Are Electrons in a Circuit Subject to Newton's Third Law? Consider a simple electrical circuit made up of a battery, an incandescent bulb, and wire. The battery and bulb are equal in mass and are on opposite sides of a circle made up by the wire. Lastly, the circuit is operating and floating freely in microgravity. 
Since an electromotive force propels objects with mass (electrons) around the circuit, can we expect the circuit, given enough battery life, to eventually rotate in the opposite direction of the electrons due to Newton’s third law of motion? 
 A: Yes, conservation of angular momentum applies and the system will not rotate. I assume that the bulb radiates isotropically and also that any other radiation effects are isotropic. The electrons cannot be set into motion without a reaction force on the battery.
However the magnetic field will polarise electron spins, free or located in ferromagnetic atoms. This will align their spin angular momentum possibly causing an undoubtedly tiny opposite angular momentum of the setup.
More importantly any orbital angular momentum of the electrons will be transferred (back) to the lattice. There should be a transient effect on the angular orientation when the current is changing.

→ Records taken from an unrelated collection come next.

(** C16: requests that are admitted and written one after the other, each by webhooks
    whose cache has seen which objects there are and what they refer to, never
    leave a reference of a kind dangling, when the defaulter of that kind is
    registered: as long as the profile and the downloader of every pipeline, the
    crawler of every search - and, were its webhook registered for the right
    resource, the uploaders of every profile - exist, they go on existing,
    whatever is created, updated, deleted and written to statuses.  A cache that
    lags behind breaks it ([lagging_cache_dangles]), and so do requests at the
    same time ([concurrent_requests_dangle]). *)
Theorem admission_keeps_references st st' k :
  rtc step st st' -> resource_of k ∈ mutating -> well_keyed st -> references_resolve st k ->
  well_keyed st' /\ references_resolve st' k.
Proof.
  intros Hrtc Hmut. induction Hrtc as [|st st1 st' Hstep _ IH]; [done|]. intros Hwf Hk.
  destruct (admission_step_keeps _ _ _ Hstep Hmut Hwf Hk). by apply IH.
Qed.
End invariant.

Module AdmissionSystem_example.
#[local] Existing Instance periodic.

Definition command (name : string) : Container := with_c_command (with_c_name zero_Container name) ["/run"] [].

Definition git : Downloader := mkDownloader (meta_named "git" "ns") (mkDownloaderSpec (command "git") [] [] [] []).
Definition s3 : Uploader := mkUploader (meta_named "s3" "ns") (mkUploaderSpec (command "s3") [] [] []).
Definition profile (uploader_kind : string) : Profile :=
  mkProfile (meta_named "default" "ns")
    (mkProfileSpec [mkConditionalContainer (command "scan") None] [] [] [mkReference "s3" uploader_kind []] [] []).
Definition pipeline : Pipeline :=
  mkPipeline (meta_named "run" "ns")
    (mkPipelineSpec (mkReference "git" "" []) (mkReference "default" "" []) (mkTarget "repo" "") "" None None None [] None)
    zero_PipelineStatus.
Definition account : ServiceAccount := mkServiceAccount (meta_named "default" "ns") "".

(** The resources, and then a pipeline that refers to them. *)
Definition setup (uploader_kind : string) : list Request :=
  [CreateRequest KServiceAccount account; CreateRequest KDownloader git; CreateRequest KUploader s3;
   CreateRequest KProfile (profile uploader_kind); CreateRequest KPipeline pipeline].

Definition no_message : GoError -> string := fun _ => "".
Definition play (rs : list Request) (st : Store) : option Store := perform_all no_message mutating_resources rs st.

Definition succeeds (rs : list Request) : bool := match play rs empty_store with Some _ => true | None => false end.
Definition after (rs : list Request) : Store := default empty_store (play rs empty_store).

Lemma play_after rs : succeeds rs = true -> play rs empty_store = Some (after rs).
Proof. unfold succeeds, after. by destruct (play rs empty_store). Qed.

(** What is referred to cannot be deleted before what refers to it. *)
Definition teardown : list Request :=
  [DeleteRequest KPipeline (mkObjectKey "ns" "run"); DeleteRequest KProfile (mkObjectKey "ns" "default");
   DeleteRequest KUploader (mkObjectKey "ns" "s3"); DeleteRequest KDownloader (mkObjectKey "ns" "git")].

Example teardown_in_order : succeeds (setup "Uploader" ++ teardown) = true.
Proof. vm_compute. reflexivity. Qed.
Example profile_kept : succeeds (setup "Uploader" ++ [DeleteRequest KProfile (mkObjectKey "ns" "default")]) = false.
Proof. vm_compute. reflexivity. Qed.
Example downloader_kept : succeeds (setup "Uploader" ++ [DeleteRequest KDownloader (mkObjectKey "ns" "git")]) = false.
Proof. vm_compute. reflexivity. Qed.
Example uploader_kept : succeeds (setup "Uploader" ++ [DeleteRequest KUploader (mkObjectKey "ns" "s3")]) = false.
Proof. vm_compute. reflexivity. Qed.

Lemma admission_keeps_references_witness :
  after (setup "Uploader") KPipeline !! mkObjectKey "ns" "run" = Some (Pipeline_Default pipeline) /\
  references_resolve (after (setup "Uploader")) KPipeline.
Proof.
  split; [vm_compute; reflexivity|].
  apply (admission_keeps_references no_message mutating_resources empty_store (after (setup "Uploader")) KPipeline).
  - apply (perform_all_steps no_message mutating_resources (setup "Uploader")).
    apply (play_after (setup "Uploader")). vm_compute. reflexivity.
  - left.
  - intros k key o Ho. destruct k; discriminate Ho.
  - intros key o Ho. discriminate Ho.
Defined.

A: Newton's laws do apply. The overall system will not rotate. While the electrons are rotating in one direction, the rest of the gear will indeed be rotating imperceptibly slowly in the other. But the rotation is constant, as the propulsive EMF is being exactly opposed by collision forces between electrons and metal atoms.
I would suggest that these collisions would also destroy any alignment of electron spins, negating any cumulative effect there (But I am not that much the physicist, so I can't really argue that case). A shame, as an experiment, to see if (mass) electron spin alignment is reflected in a counteracting macroscopic material angular momentum, would be an interesting one.